- WHAT THE EXERCISE ASKS: When transcribing the entries, keep each one exactly as it is.

--- SOURCE DATA Enclosed Below ---

(** Four bytes, most significant first, or-ed into one word. *)
Definition read4 (u : unmarshall) : res (Z * unmarshall) :=
  '(a, u) ← rawbyte u;
  let x := u32 (Z.shiftl (Z.land a 255) 24) in
  '(b, u) ← rawbyte u;
  let x := Z.lor x (u32 (Z.shiftl (Z.land b 255) 16)) in
  '(c, u) ← rawbyte u;
  let x := Z.lor x (u32 (Z.shiftl (Z.land c 255) 8)) in
  '(d, u) ← rawbyte u;
  Ret (Z.lor x (Z.land d 255), u).

Definition unpack (u : unmarshall) : res (Z * unmarshall) :=
  '(x, u) ← read4 u; Ret (i32 x, u).

Definition u_set_ind (i : Z) (u : unmarshall) : unmarshall :=
  Unmarshall (u_buf u) (u_sz u) i (u_ok u).

Definition unpack_req_header (u : unmarshall) : res (req_header * unmarshall) :=
  let u := u_set_ind sizeof_rpc_sz_t u in
  '(xid, u) ← unpack u;
  '(proc, u) ← unpack u;
  '(clt_nonce, u) ← unpack u;
  '(srv_nonce, u) ← unpack u;
  '(xid_rep, u) ← unpack u;
  Ret (ReqHeader xid proc (u32 clt_nonce) (u32 srv_nonce) xid_rep,
       u_set_ind RPC_HEADER_SZ u).

Definition unpack_reply_header (u : unmarshall) : res (reply_header * unmarshall) :=
  let u := u_set_ind sizeof_rpc_sz_t u in
  '(xid, u) ← unpack u;
  '(ret, u) ← unpack u;
  Ret (ReplyHeader xid ret, u_set_ind RPC_HEADER_SZ u).

Definition u_take_buf (u : unmarshall) : option bytes * Z * unmarshall :=
  (u_buf u, u_sz u, Unmarshall None 0 0 (u_ok u)).

(** [take_in]: steal another object's buffer and skip its header. *)
Definition take_in (u another : unmarshall) : unmarshall * unmarshall :=
  let '(b, sz, another) := u_take_buf another in
  (Unmarshall b sz RPC_HEADER_SZ (sz >=? RPC_HEADER_SZ), another).

(** ** The << and >> operators *)

Definition put_uchar (x : Z) (m : marshall) : res marshall := m_rawbyte x m.
Definition put_bool (x : bool) (m : marshall) : res marshall := m_rawbyte (Z.b2z x) m.
Definition put_char (x : Z) (m : marshall) : res marshall := put_uchar (u8 x) m.

Definition put_ushort (x : Z) (m : marshall) : res marshall :=
  m ← m_rawbyte (Z.land (Z.shiftr x 8) 255) m;
  m_rawbyte (Z.land x 255) m.
Definition put_short (x : Z) (m : marshall) : res marshall := put_ushort (u16 x) m.

Definition put_uint (x : Z) (m : marshall) : res marshall :=
  m ← m_rawbyte (Z.land (Z.shiftr x 24) 255) m;
  m ← m_rawbyte (Z.land (Z.shiftr x 16) 255) m;
  m ← m_rawbyte (Z.land (Z.shiftr x 8) 255) m;
  m_rawbyte (Z.land x 255) m.
Definition put_int (x : Z) (m : marshall) : res marshall := put_uint (u32 x) m.

Definition put_string (s : bytes) (m : marshall) : res marshall :=
  m ← put_uint (u32 (lenZ s)) m;
  m_rawbytes s (i32 (lenZ s)) m.

Definition put_ull (x : Z) (m : marshall) : res marshall :=
  m ← put_uint (u32 (Z.shiftr x 32)) m;
  put_uint (u32 x) m.

Definition get_bool (u : unmarshall) : res (bool * unmarshall) :=
  '(c, u) ← rawbyte u; Ret (negb (c =? 0), u).
Definition get_uchar (u : unmarshall) : res (Z * unmarshall) :=
  '(c, u) ← rawbyte u; Ret (u8 c, u).
Definition get_char (u : unmarshall) : res (Z * unmarshall) :=
  '(c, u) ← rawbyte u; Ret (i8 c, u).

Definition read2 (u : unmarshall) : res (Z * unmarshall) :=
  '(a, u) ← rawbyte u;
  let x := Z.shiftl (Z.land a 255) 8 in
  '(b, u) ← rawbyte u;
  Ret (Z.lor x (Z.land b 255), u).
Definition get_ushort (u : unmarshall) : res (Z * unmarshall) :=
  '(x, u) ← read2 u; Ret (u16 x, u).
Definition get_short (u : unmarshall) : res (Z * unmarshall) :=
  '(x, u) ← read2 u; Ret (i16 x, u).

Definition get_uint (u : unmarshall) : res (Z * unmarshall) := read4 u.
Definition get_int (u : unmarshall) : res (Z * unmarshall) :=
  '(x, u) ← read4 u; Ret (i32 x, u).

--- End of Enclosed SOURCE DATA ---

- RESULT OF THIS EXERCISE:
(** Four bytes, most significant first, or-ed into one word. *)
Definition read4 (u : unmarshall) : res (Z * unmarshall) :=
  '(a, u) ← rawbyte u;
  let x := u32 (Z.shiftl (Z.land a 255) 24) in
  '(b, u) ← rawbyte u;
  let x := Z.lor x (u32 (Z.shiftl (Z.land b 255) 16)) in
  '(c, u) ← rawbyte u;
  let x := Z.lor x (u32 (Z.shiftl (Z.land c 255) 8)) in
  '(d, u) ← rawbyte u;
  Ret (Z.lor x (Z.land d 255), u).

Definition unpack (u : unmarshall) : res (Z * unmarshall) :=
  '(x, u) ← read4 u; Ret (i32 x, u).

Definition u_set_ind (i : Z) (u : unmarshall) : unmarshall :=
  Unmarshall (u_buf u) (u_sz u) i (u_ok u).

Definition unpack_req_header (u : unmarshall) : res (req_header * unmarshall) :=
  let u := u_set_ind sizeof_rpc_sz_t u in
  '(xid, u) ← unpack u;
  '(proc, u) ← unpack u;
  '(clt_nonce, u) ← unpack u;
  '(srv_nonce, u) ← unpack u;
  '(xid_rep, u) ← unpack u;
  Ret (ReqHeader xid proc (u32 clt_nonce) (u32 srv_nonce) xid_rep,
       u_set_ind RPC_HEADER_SZ u).

Definition unpack_reply_header (u : unmarshall) : res (reply_header * unmarshall) :=
  let u := u_set_ind sizeof_rpc_sz_t u in
  '(xid, u) ← unpack u;
  '(ret, u) ← unpack u;
  Ret (ReplyHeader xid ret, u_set_ind RPC_HEADER_SZ u).

Definition u_take_buf (u : unmarshall) : option bytes * Z * unmarshall :=
  (u_buf u, u_sz u, Unmarshall None 0 0 (u_ok u)).

(** [take_in]: steal another object's buffer and skip its header. *)
Definition take_in (u another : unmarshall) : unmarshall * unmarshall :=
  let '(b, sz, another) := u_take_buf another in
  (Unmarshall b sz RPC_HEADER_SZ (sz >=? RPC_HEADER_SZ), another).

(** ** The << and >> operators *)

Definition put_uchar (x : Z) (m : marshall) : res marshall := m_rawbyte x m.
Definition put_bool (x : bool) (m : marshall) : res marshall := m_rawbyte (Z.b2z x) m.
Definition put_char (x : Z) (m : marshall) : res marshall := put_uchar (u8 x) m.

Definition put_ushort (x : Z) (m : marshall) : res marshall :=
  m ← m_rawbyte (Z.land (Z.shiftr x 8) 255) m;
  m_rawbyte (Z.land x 255) m.
Definition put_short (x : Z) (m : marshall) : res marshall := put_ushort (u16 x) m.

Definition put_uint (x : Z) (m : marshall) : res marshall :=
  m ← m_rawbyte (Z.land (Z.shiftr x 24) 255) m;
  m ← m_rawbyte (Z.land (Z.shiftr x 16) 255) m;
  m ← m_rawbyte (Z.land (Z.shiftr x 8) 255) m;
  m_rawbyte (Z.land x 255) m.
Definition put_int (x : Z) (m : marshall) : res marshall := put_uint (u32 x) m.

Definition put_string (s : bytes) (m : marshall) : res marshall :=
  m ← put_uint (u32 (lenZ s)) m;
  m_rawbytes s (i32 (lenZ s)) m.

Definition put_ull (x : Z) (m : marshall) : res marshall :=
  m ← put_uint (u32 (Z.shiftr x 32)) m;
  put_uint (u32 x) m.

Definition get_bool (u : unmarshall) : res (bool * unmarshall) :=
  '(c, u) ← rawbyte u; Ret (negb (c =? 0), u).
Definition get_uchar (u : unmarshall) : res (Z * unmarshall) :=
  '(c, u) ← rawbyte u; Ret (u8 c, u).
Definition get_char (u : unmarshall) : res (Z * unmarshall) :=
  '(c, u) ← rawbyte u; Ret (i8 c, u).

Definition read2 (u : unmarshall) : res (Z * unmarshall) :=
  '(a, u) ← rawbyte u;
  let x := Z.shiftl (Z.land a 255) 8 in
  '(b, u) ← rawbyte u;
  Ret (Z.lor x (Z.land b 255), u).
Definition get_ushort (u : unmarshall) : res (Z * unmarshall) :=
  '(x, u) ← read2 u; Ret (u16 x, u).
Definition get_short (u : unmarshall) : res (Z * unmarshall) :=
  '(x, u) ← read2 u; Ret (i16 x, u).

Definition get_uint (u : unmarshall) : res (Z * unmarshall) := read4 u.
Definition get_int (u : unmarshall) : res (Z * unmarshall) :=
  '(x, u) ← read4 u; Ret (i32 x, u).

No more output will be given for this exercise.